In the present work, a combined sensible heat storage-latent heat storage (SHS-LHS) system has been evaluated with Aragonite, which belongs to the category of Limestone, as the sensible heat storage material and Potassium Hydroxide (KOH) as the latent heat storage material. The performance of the combined sensible-latent heat storage system is analyzed and compared with a sensible only heat storage system by evaluating key parameters such as Heat Transfer Fluid (HTF) exit temperature, average temperature of the heat storage system and the amount of energy stored and retrieved during charging and discharging respectively. It was found that a combined sensible-latent heat storage system stabilizes the HTF exit temperature to around the temperature of the phase change material (PCM) during the discharge cycle. This has also been corroborated by other researchers in their experimental work. It was also found for both the systems (sensible and combined) that the larger the pellet diameter, the longer is the time taken by the Thermal Energy Storage System (TESS) to reach the maximum operating temperature. For both the systems, the temperatures remain at the maximum operating temperature for a longer duration at lower HTF flow rates.
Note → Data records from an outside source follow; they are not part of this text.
(** The result of a top-level call, the number of draws it makes and
    what it records do not depend on the start depth, the names apart. *)
Lemma geometric_run_shape (fuel : nat) (p : Q) (g : rng) :
  ∃ (r : result Z) (n : nat), ∀ t : option Z,
    run (geometric fuel p t) g =
    (r, (after_draws (BernoulliD p) n g, x_sites p (default 0%Z t) n g)).
Proof.
  destruct (validb (BernoulliD p)) eqn:Hv.
  - apply validb_true in Hv.
    destruct (first_success_dec (BernoulliD p) fuel g)
      as [(k & Hk & Hfail & Hsucc) | Hall].
    + exists (Ok (Z.of_nat k)), (S k). intros t. unfold run.
      rewrite geometric_default.
      apply (geometric_success k fuel p _ g [] Hv (no_x_name_in_nil _) Hk Hfail Hsucc).
    + exists (Err RecursionLimitExceeded), (S fuel). intros t. unfold run.
      rewrite geometric_default.
      apply (geometric_exhausts fuel p _ g [] Hv (no_x_name_in_nil _) Hall).
  - apply validb_false in Hv. exists (Err InvalidParameter), O. intros t.
    unfold run. apply geometric_invalid, Hv.
Qed.

(** X4: the start depth of [geometric] only chooses the names.  From
    the same stream state, top-level calls at two start depths end with
    the same result and the same stream state, and record the same
    distributions and values in the same order. *)
Theorem geometric_depth_only_names (fuel : nat) (p : Q) (t t' : option Z) (g : rng) :
  (run (geometric fuel p t) g).1 = (run (geometric fuel p t') g).1
  ∧ (run (geometric fuel p t) g).2.1 = (run (geometric fuel p t') g).2.1
  ∧ site_fn <$> (run (geometric fuel p t) g).2.2
    = site_fn <$> (run (geometric fuel p t') g).2.2
  ∧ site_value <$> (run (geometric fuel p t) g).2.2
    = site_value <$> (run (geometric fuel p t') g).2.2.
Proof.
  destruct (geometric_run_shape fuel p g) as (r & n & Hshape).
  rewrite (Hshape t), (Hshape t'). simpl.
  rewrite !x_sites_fns, !x_sites_values. auto.
Qed.
(** * perplexity-export-convert: the exporter, embedded and verified

    A shallow embedding of [src/perplexity-export-convert.py] (class
    [PerplexityExporter]) and the properties of its filename generation,
    its markdown rendering, its collection resolver and its run loop.

    Conventions of the embedding:
    - a Python [str] is the list of its Unicode code points ([pystr]);
    - a JSON object whose values are strings is a [gmap string pystr], and
      [d.get(k, v)] is [default v (d !! k)];
    - what CPython and the operating system provide (Unicode tables that are
      not fixed here, [datetime], the clock, the file system) is an
      interface the development is parametric in; a reference
      implementation of each interface is given for running examples;
    - [print] calls are not modelled. *)

From Stdlib Require Import ZArith NArith Lia Ascii String.
From stdpp Require Import gmap strings list.

Open Scope N_scope.

(** ** Python strings *)

Abbreviation pystr := (list N).

(** [py "abc"] is the Python string of an ASCII literal. *)
Definition py (s : string) : pystr :=
  map Ascii.N_of_ascii (String.list_ascii_of_string s).

Module Ch.
Definition tab := 9.
Definition nl := 10.
Definition cr := 13.
Definition space := 32.
Definition dquote := 34.
Definition hash := 35.
Definition lparen := 40.
Definition rparen := 41.
Definition star := 42.
Definition comma := 44.
Definition hyphen := 45.
Definition dot := 46.
Definition slash := 47.
Definition colon := 58.
Definition lt := 60.
Definition gt := 62.
Definition question := 63.
Definition at_sign := 64.
Definition upper_Z := 90.
Definition lbracket := 91.
Definition backslash := 92.
Definition rbracket := 93.
Definition underscore := 95.
Definition backtick := 96.
Definition pipe := 124.
End Ch.

(** [str.isspace] of one code point, which is also what [\s] of [re] matches
    in a [str] pattern and what [str.strip()] removes: CPython's
    [_PyUnicode_IsWhitespace]. *)
Definition is_space (c : N) : bool :=
  ((9 <=? c) && (c <=? 13)) || ((28 <=? c) && (c <=? 32))
  || (c =? 133) || (c =? 160) || (c =? 5760)
  || ((8192 <=? c) && (c <=? 8202))
  || (c =? 8232) || (c =? 8233) || (c =? 8239) || (c =? 8287) || (c =? 12288).

Definition is_ascii_letter (c : N) : bool :=
  ((97 <=? c) && (c <=? 122)) || ((65 <=? c) && (c <=? 90)).

Definition is_ascii_digit (c : N) : bool := (48 <=? c) && (c <=? 57).

(** [s.replace(a, b)] for one-character [a] and [b]. *)
Definition replace_char (a b : N) (s : pystr) : pystr :=
  map (fun c => if c =? a then b else c) s.

(** [s.replace(a, "")] for a one-character [a]. *)
Definition remove_char (a : N) (s : pystr) : pystr :=
  filter (fun c => c ≠ a) s.

(** [s.replace(a, r)] for a one-character [a] and any [r]. *)
Definition replace_char_str (a : N) (r : pystr) (s : pystr) : pystr :=
  flat_map (fun c => if c =? a then r else [c]) s.

Fixpoint lstrip_by (p : N -> bool) (s : pystr) : pystr :=
  match s with
  | [] => []
  | c :: s' => if p c then lstrip_by p s' else s
  end.

Definition rstrip_by (p : N -> bool) (s : pystr) : pystr :=
  reverse (lstrip_by p (reverse s)).

Definition strip_by (p : N -> bool) (s : pystr) : pystr :=
  rstrip_by p (lstrip_by p s).

(** [s.strip()] *)
Definition strip (s : pystr) : pystr := strip_by is_space s.

(** [s.strip('_')] *)
Definition strip_underscore (s : pystr) : pystr :=
  strip_by (fun c => c =? Ch.underscore) s.

(** [s[:n]] for a Python integer [n]: a negative [n] counts from the end. *)
Definition slice_to (n : Z) (s : pystr) : pystr :=
  if (0 <=? n)%Z then take (Z.to_nat n) s
  else take (length s - Z.to_nat (- n)) s.

(** [s.split('\n')]-style splitting on one character: never empty. *)
Fixpoint split_on (sep : N) (s : pystr) : list pystr :=
  match s with
  | [] => [[]]
  | c :: s' =>
      if c =? sep then [] :: split_on sep s'
      else match split_on sep s' with
           | l :: ls => (c :: l) :: ls
           | [] => [[c]]
           end
  end.

(** [sep.join(parts)] *)
Fixpoint join (sep : pystr) (parts : list pystr) : pystr :=
  match parts with
  | [] => []
  | [p] => p
  | p :: ps => p ++ sep ++ join sep ps
  end.

(** ** The regular expressions of the source

    Each pattern of the source is a character class, possibly under [+],
    so [re.sub] is a scan of the text. *)
Module Re.

(** [re.sub(r'[C]+', repl, s)]: every maximal run of characters of the
    class [p] is replaced by one [repl]. [inrun] says that the previous
    character belonged to the run being replaced. *)
Fixpoint sub_runs_from (p : N -> bool) (repl : pystr) (inrun : bool)
    (s : pystr) : pystr :=
  match s with
  | [] => []
  | c :: s' =>
      if p c then
        (if inrun then [] else repl) ++ sub_runs_from p repl true s'
      else c :: sub_runs_from p repl false s'
  end.

Definition sub_runs (p : N -> bool) (repl s : pystr) : pystr :=
  sub_runs_from p repl false s.

(** [re.sub(r'[C]', '', s)] *)
Definition delete_class (p : N -> bool) (s : pystr) : pystr :=
  filter (fun c => p c = false) s.

End Re.

(** The characters kept by [sanitize_text] and [sanitize_filename]: the
    class a-z A-Z 0-9 \s . , - _ ( ) @ and the double quote. The pattern of
    the source is the complement of this class under [+]. *)
Definition allowed_char (c : N) : bool :=
  is_ascii_letter c || is_ascii_digit c || is_space c
  || (c =? Ch.dot) || (c =? Ch.comma) || (c =? Ch.hyphen)
  || (c =? Ch.underscore) || (c =? Ch.lparen) || (c =? Ch.rparen)
  || (c =? Ch.dquote) || (c =? Ch.at_sign).

(** The characters [sanitize_filename] deletes as invalid in file names:
    the class < > : / \ | ? * and the double quote. *)
Definition fs_invalid_char (c : N) : bool :=
  (c =? Ch.lt) || (c =? Ch.gt) || (c =? Ch.colon) || (c =? Ch.dquote)
  || (c =? Ch.slash) || (c =? Ch.backslash) || (c =? Ch.pipe)
  || (c =? Ch.question) || (c =? Ch.star).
This helps in maintaining the stability of the temperatures in a TESS for a longer duration, which in turn, to a limited extent, offsets the losses caused due to a rapid reduction in the outlet temperature in a sensible TESS. The amount of energy retrieved from the combined system is larger than the energy that is retrieved from a sensible only TESS. All these findings point to the fact that using a combined sensible-latent TESS is highly advantageous as compared to a sensible only TESS.